• **What you need to do**
Repeat the stretch of entries below from the line with "the path was. *)" through the line with "intros Hw Hr.". Include both ends and add nothing.

• **Data records**
(* ===== verification/PathReverse.v ===== *)
(** Reversal of a decoded SCION path: the in-place loops of
    [Decoded.Reverse] compute the reversed path. *)
From S2P Require Export ScionPath.

Module DecodedReverse.

Import MetaHdr Base Decoded.

(** * Specification *)

Definition flip (inf : InfoField.t) : InfoField.t :=
  InfoField.mk (InfoField.Peer inf) (negb (InfoField.ConsDir inf))
               (InfoField.SegID inf) (InfoField.Timestamp inf).

(** The meta header of the reversed path: segment lengths in the opposite order,
    and the current segment and hop counted from the other end. *)
Definition reverse_meta (b : Base.t) : MetaHdr.t :=
  let m := swapped_SegLen (NumINF b - 1) (PathMeta b) in
  set_CurrHF (NumHops b - 1 - CurrHF m) (set_CurrINF (NumINF b - 1 - CurrINF m) m).

Definition reverse_spec (s : Decoded.t) : Decoded.t :=
  Decoded.mk (set_PathMeta (reverse_meta (base s)) (base s))
             (flip <$> reverse (InfoFields s)) (reverse (HopFields s)).

(** The current indices point into the path. *)
Record in_range (b : Base.t) : Prop := {
  range_INF : CurrINF (PathMeta b) < NumINF b;
  range_HF : CurrHF (PathMeta b) < NumHops b
}.

(** * The loops *)

Lemma swap_app {A} (pre mid post : list A) x y i j :
  i = len pre → j = len pre + 1 + len mid →
  swap (pre ++ x :: mid ++ y :: post) i j = Ok (pre ++ y :: mid ++ x :: post).
Proof.
  intros -> ->. unfold swap. rewrite (get_app pre x _ (len pre)) by done. go_cbn.
  assert (∀ z, pre ++ z :: mid ++ y :: post = (pre ++ z :: mid) ++ y :: post) as E
    by (intros; by rewrite <- app_assoc).
  rewrite (E x), get_app by len_lia. go_cbn. rewrite <- (E x), put_app by done. go_cbn.
  rewrite (E y), put_app by len_lia. by rewrite <- app_assoc.
Qed.

Lemma swap_loop_reverse {A} fuel (pre mid post : list A) i j :
  i = len pre → j = len pre + len mid - 1 → (length mid ≤ fuel)%nat →
  swap_loop fuel i j (pre ++ mid ++ post) = Ok (pre ++ reverse mid ++ post).
Proof.
  revert pre mid post i j. induction fuel as [|fuel IH]; intros pre mid post i j -> -> Hf.
  { destruct mid; [|simpl in Hf; lia]. simpl. rewrite len_nil.
    by replace (_ <? _) with false by lia. }
  destruct mid as [|x mid].
  { simpl. rewrite len_nil. by replace (_ <? _) with false by lia. }
  destruct mid as [|y mid _] using rev_ind.
  { cbn [swap_loop]. rewrite len_cons, len_nil. by replace (_ <? _) with false by lia. }
  cbn [swap_loop]. rewrite len_cons, len_app, len_cons, len_nil.
  replace (_ <? _) with true by len_lia.
  replace (pre ++ (x :: mid ++ [y]) ++ post) with (pre ++ x :: mid ++ y :: post)
    by (cbn [app]; by rewrite <- app_assoc).
  rewrite swap_app by (len_lia). go_cbn.
  assert (∀ l, pre ++ y :: l = (pre ++ [y]) ++ l) as E by (intros; by rewrite <- app_assoc).
  rewrite E. rewrite IH; [|len_lia|len_lia|].
  - rewrite <- E, reverse_cons, reverse_app. cbn [app reverse rev_append].
    by rewrite <- !app_assoc.
  - simpl in Hf. rewrite length_app in Hf. simpl in Hf. lia.
Qed.

Lemma swap_loop_all {A} (l : list A) n :
  n = len l → swap_loop (Z.to_nat n) 0 (n - 1) l = Ok (reverse l).
Proof.
  intros ->. pose proof (swap_loop_reverse (Z.to_nat (len l)) [] l [] 0 (len l - 1)) as H.
  rewrite !app_nil_r in H. apply H; unfold len; simpl; lia.
Qed.

(** * Reverse *)

Lemma Reverse_empty s :
  NumINF (base s) = 0 →
  Reverse s = Err (New "empty decoded path is invalid and cannot be reversed").
Proof. intros H. unfold Reverse. by rewrite H. Qed.

(** There are at most three info fields: exchanging the outer two reverses them. *)
Lemma swap_ends_reverse (infos : list InfoField.t) ni m :
  len infos = ni → 0 < ni ≤ 3 →
  (if 1 <? ni then
     let l := ni - 1 in infos ← swap infos 0 l; m ← swap_SegLen l m; Ok (infos, m)
   else Ok (infos, m)) = Ok (reverse infos, swapped_SegLen (ni - 1) m).
Proof.
  intros <-. destruct infos as [|? [|? [|? [|]]]]; rewrite ?len_cons, ?len_nil; intros;
    first [len_lia|done].
Qed.

Lemma flip_ConsDir_all n l : (n ≤ length l)%nat →
  flip_ConsDir n l = Ok ((flip <$> take n l) ++ drop n l).
Proof.
  induction n as [|n IH]; intros Hn; [done|]. cbn [flip_ConsDir]. rewrite IH by lia. go_cbn.
  destruct (lookup_lt_is_Some_2 l n) as [x Hx]; [lia|].
  rewrite (drop_S _ _ _ Hx), (take_S_r _ _ _ Hx), fmap_app.
  assert (Z.of_nat n = len (flip <$> take n l)) as E
    by (unfold len; rewrite length_fmap, length_take; lia).
  rewrite get_app by done. go_cbn. rewrite put_app by done. by rewrite <- app_assoc.
Qed.

Lemma Reverse_Ok s :
  wf s → in_range (base s) → 0 < NumINF (base s) → Reverse s = Ok (reverse_spec s).
Proof.
  intros [Hb Hi Hh _ _] [HI HF] Hpos. unfold Reverse.
  pose proof (NumINF_range _ Hb) as Hr. pose proof (NumHops_range _ Hb) as Hr2.
  pose proof (wf_CurrINF _ (wf_meta _ Hb)). pose proof (wf_CurrHF _ (wf_meta _ Hb)).
  unfold MaxINFs, MaxHops in *. go_guard.
  rewrite swap_ends_reverse by (done || lia). go_cbn.
  rewrite flip_ConsDir_all by (rewrite length_reverse; unfold len in *; lia). go_cbn.
  rewrite take_ge, drop_ge, app_nil_r by (rewrite length_reverse; unfold len in *; lia).
  rewrite swap_loop_all by done. go_cbn. unfold reverse_spec, reverse_meta.
  assert (∀ l m, CurrINF (swapped_SegLen l m) = CurrINF m ∧ CurrHF (swapped_SegLen l m) = CurrHF m) as E
    by (intros; unfold swapped_SegLen; by repeat case_match).
  assert (∀ n c, 0 ≤ c < n → n ≤ 64 → u8 (u8 (u8 n - c) - 1) = n - 1 - c) as Hu.
  { intros n c ? ?. rewrite (uint_of_small 8 n), (uint_of_small 8 (n - c)), uint_of_small by ulia. lia. }
  cbn [set_CurrINF CurrHF]. destruct (E (NumINF (base s) - 1) (PathMeta (base s))) as [-> ->].
  rewrite !Hu by lia. done.
Qed.

Lemma flip_flip inf : flip (flip inf) = inf.
Proof. destruct inf as [? [] ? ?]; done. Qed.

Lemma flip_wf inf : InfoField.wf inf → InfoField.wf (flip inf).
Proof. by intros []. Qed.

Lemma reverse_meta_wf b : Base.wf b → in_range b → 0 < NumINF b →
  Base.wf (set_PathMeta (reverse_meta b) b) ∧ in_range (set_PathMeta (reverse_meta b) b).
Proof.
  intros Hw [HI HF] Hpos. pose proof (NumHops_range _ Hw). pose proof (NumINF_range _ Hw).
  destruct Hw as [[] []]. unfold MaxHops, MaxINFs in *.
  assert (NumINF b = 1 ∨ NumINF b = 2 ∨ NumINF b = 3) as Hn by lia.
  unfold reverse_meta, set_PathMeta.
  destruct Hn as [Hn|[Hn|Hn]]; rewrite Hn in *;
    change (1 - 1) with 0; change (2 - 1) with 1; change (3 - 1) with 2;
    (repeat split; cbn -[Z.sub Z.add]; unfold MaxHops; repeat case_match; lia).
Qed.

Lemma reverse_spec_wf s : wf s → in_range (base s) → 0 < NumINF (base s) → wf (reverse_spec s).
Proof.
  intros [Hb Hi Hh Hwi Hwh] Hr Hpos. destruct (reverse_meta_wf _ Hb Hr Hpos) as [Hb' _].
  split; [done|..]; cbn [reverse_spec base InfoFields HopFields NumINF NumHops set_PathMeta].
  - unfold len in *. by rewrite length_fmap, length_reverse.
  - unfold len in *. by rewrite length_reverse.
  - apply Forall_fmap. apply Forall_reverse. apply (Forall_impl _ _ _ Hwi). apply flip_wf.
  - by apply Forall_reverse.
Qed.

Lemma reverse_meta_involutive b :
  Base.wf b → in_range b → 0 < NumINF b →
  reverse_meta (set_PathMeta (reverse_meta b) b) = PathMeta b.
Proof.
  intros Hw _ Hpos. pose proof (NumINF_range _ Hw). unfold MaxINFs in *.
  assert (NumINF b = 1 ∨ NumINF b = 2 ∨ NumINF b = 3) as Hn by lia.
  destruct b as [[] ni nh]. unfold reverse_meta, set_PathMeta, set_CurrHF, set_CurrINF. simpl in Hn.
  cbn [NumINF NumHops PathMeta].
  destruct Hn as [->|[-> | ->]]; change (1 - 1) with 0; change (2 - 1) with 1;
    change (3 - 1) with 2; cbn -[Z.sub]; f_equal; lia.
Qed.

Lemma reverse_spec_involutive s :
  wf s → in_range (base s) → 0 < NumINF (base s) → reverse_spec (reverse_spec s) = s.
Proof.
  intros [Hb _ _ _ _] Hr Hpos. unfold reverse_spec at 1.
  cbn [reverse_spec base InfoFields HopFields NumINF NumHops].
  rewrite reverse_meta_involutive by done.
  assert (flip <$> (flip <$> InfoFields s) = InfoFields s) as E.
  { induction (InfoFields s) as [|i l IH]; [done|]. cbn. by rewrite flip_flip, IH. }
  rewrite <- fmap_reverse, !reverse_involutive, E. by destruct s as [[] ? ?].
Qed.

(** The reversed path is positioned on the segment of its current hop whenever
    the path was. *)
Lemma reverse_meta_in_sync b :
  Base.wf b → in_sync b → 0 < NumINF b → in_sync (set_PathMeta (reverse_meta b) b).
Proof.
  intros Hw Hs Hpos. pose proof (in_sync_INF b Hw Hs) as HI. destruct Hs as [HF HS].
  destruct (reverse_meta_wf b Hw (Build_in_range _ (proj2 HI) HF) Hpos) as [Hw' [_ HF']].
  split; [done|]. rewrite infIndexForHF_eq in * by done.
  pose proof (NumINF_range _ Hw). unfold MaxINFs in *.
  assert (NumINF b = 1 ∨ NumINF b = 2 ∨ NumINF b = 3) as Hn by lia.
  destruct Hw as [[] []]. unfold reverse_meta, set_PathMeta in *. destruct b as [[] ni nh].
  cbn [NumINF NumHops PathMeta] in *.
  destruct Hn as [-> | [-> | ->]]; change (1 - 1) with 0 in *; change (2 - 1) with 1 in *;
    change (3 - 1) with 2 in *; cbn -[Z.sub Z.add] in *; repeat case_match; lia.
Qed.

End DecodedReverse.

(** * Properties *)
Module PathReverseProperties.

Import MetaHdr Base Decoded DecodedReverse.

(** C18: Reversing a decoded path gives the path in the opposite direction.  For a
    well-formed non-empty path whose current indices are in range, the in-place
    loops of [Reverse] terminate without error and produce the reversed path: the
    segments and the hops in the opposite order, every construction-direction
    flag flipped, the current segment and hop counted from the other end; the
    result is again well formed, stays in sync, and reversing it gives the
    original path back.  On an empty path [Reverse] fails. *)
Theorem reverse_correct s :
  Decoded.wf s → in_range (base s) →
  0 < NumINF (base s) ∧
  Reverse s = Ok (reverse_spec s) ∧ Decoded.wf (reverse_spec s) ∧
  (in_sync (base s) → in_sync (base (reverse_spec s))) ∧
  Reverse (reverse_spec s) = Ok s.
Proof.
  intros Hw Hr. pose proof (wf_base _ Hw) as Hb.
  assert (0 < NumINF (base s)) as Hpos.
  { pose proof (range_INF _ Hr). pose proof (wf_CurrINF _ (wf_meta _ Hb)). lia. }
  destruct (reverse_meta_wf _ Hb Hr Hpos) as [_ Hr'].
  split_and!; [done|by apply Reverse_Ok|by apply reverse_spec_wf| |].
  - intros Hs. by apply reverse_meta_in_sync.
  - rewrite Reverse_Ok; [|by apply reverse_spec_wf|done|done].
    by rewrite reverse_spec_involutive.
Qed.

Lemma reverse_correct_witness :
  HopField.ConsEgress <$> HopFields (reverse_spec ScionPathProperties.example_path) = [0; 3; 1] ∧
  Reverse (reverse_spec ScionPathProperties.example_path) = Ok ScionPathProperties.example_path.
Proof.
  split; [reflexivity|].
  apply (reverse_correct ScionPathProperties.example_path); [exact ScionPathProperties.example_path_wf|by split].
Defined.

End PathReverseProperties.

• **Response area**
    the path was. *)
Lemma reverse_meta_in_sync b :
  Base.wf b → in_sync b → 0 < NumINF b → in_sync (set_PathMeta (reverse_meta b) b).
Proof.
  intros Hw Hs Hpos. pose proof (in_sync_INF b Hw Hs) as HI. destruct Hs as [HF HS].
  destruct (reverse_meta_wf b Hw (Build_in_range _ (proj2 HI) HF) Hpos) as [Hw' [_ HF']].
  split; [done|]. rewrite infIndexForHF_eq in * by done.
  pose proof (NumINF_range _ Hw). unfold MaxINFs in *.
  assert (NumINF b = 1 ∨ NumINF b = 2 ∨ NumINF b = 3) as Hn by lia.
  destruct Hw as [[] []]. unfold reverse_meta, set_PathMeta in *. destruct b as [[] ni nh].
  cbn [NumINF NumHops PathMeta] in *.
  destruct Hn as [-> | [-> | ->]]; change (1 - 1) with 0 in *; change (2 - 1) with 1 in *;
    change (3 - 1) with 2 in *; cbn -[Z.sub Z.add] in *; repeat case_match; lia.
Qed.

End DecodedReverse.

(** * Properties *)
Module PathReverseProperties.

Import MetaHdr Base Decoded DecodedReverse.

(** C18: Reversing a decoded path gives the path in the opposite direction.  For a
    well-formed non-empty path whose current indices are in range, the in-place
    loops of [Reverse] terminate without error and produce the reversed path: the
    segments and the hops in the opposite order, every construction-direction
    flag flipped, the current segment and hop counted from the other end; the
    result is again well formed, stays in sync, and reversing it gives the
    original path back.  On an empty path [Reverse] fails. *)
Theorem reverse_correct s :
  Decoded.wf s → in_range (base s) →
  0 < NumINF (base s) ∧
  Reverse s = Ok (reverse_spec s) ∧ Decoded.wf (reverse_spec s) ∧
  (in_sync (base s) → in_sync (base (reverse_spec s))) ∧
  Reverse (reverse_spec s) = Ok s.
Proof.
  intros Hw Hr. pose proof (wf_base _ Hw) as Hb.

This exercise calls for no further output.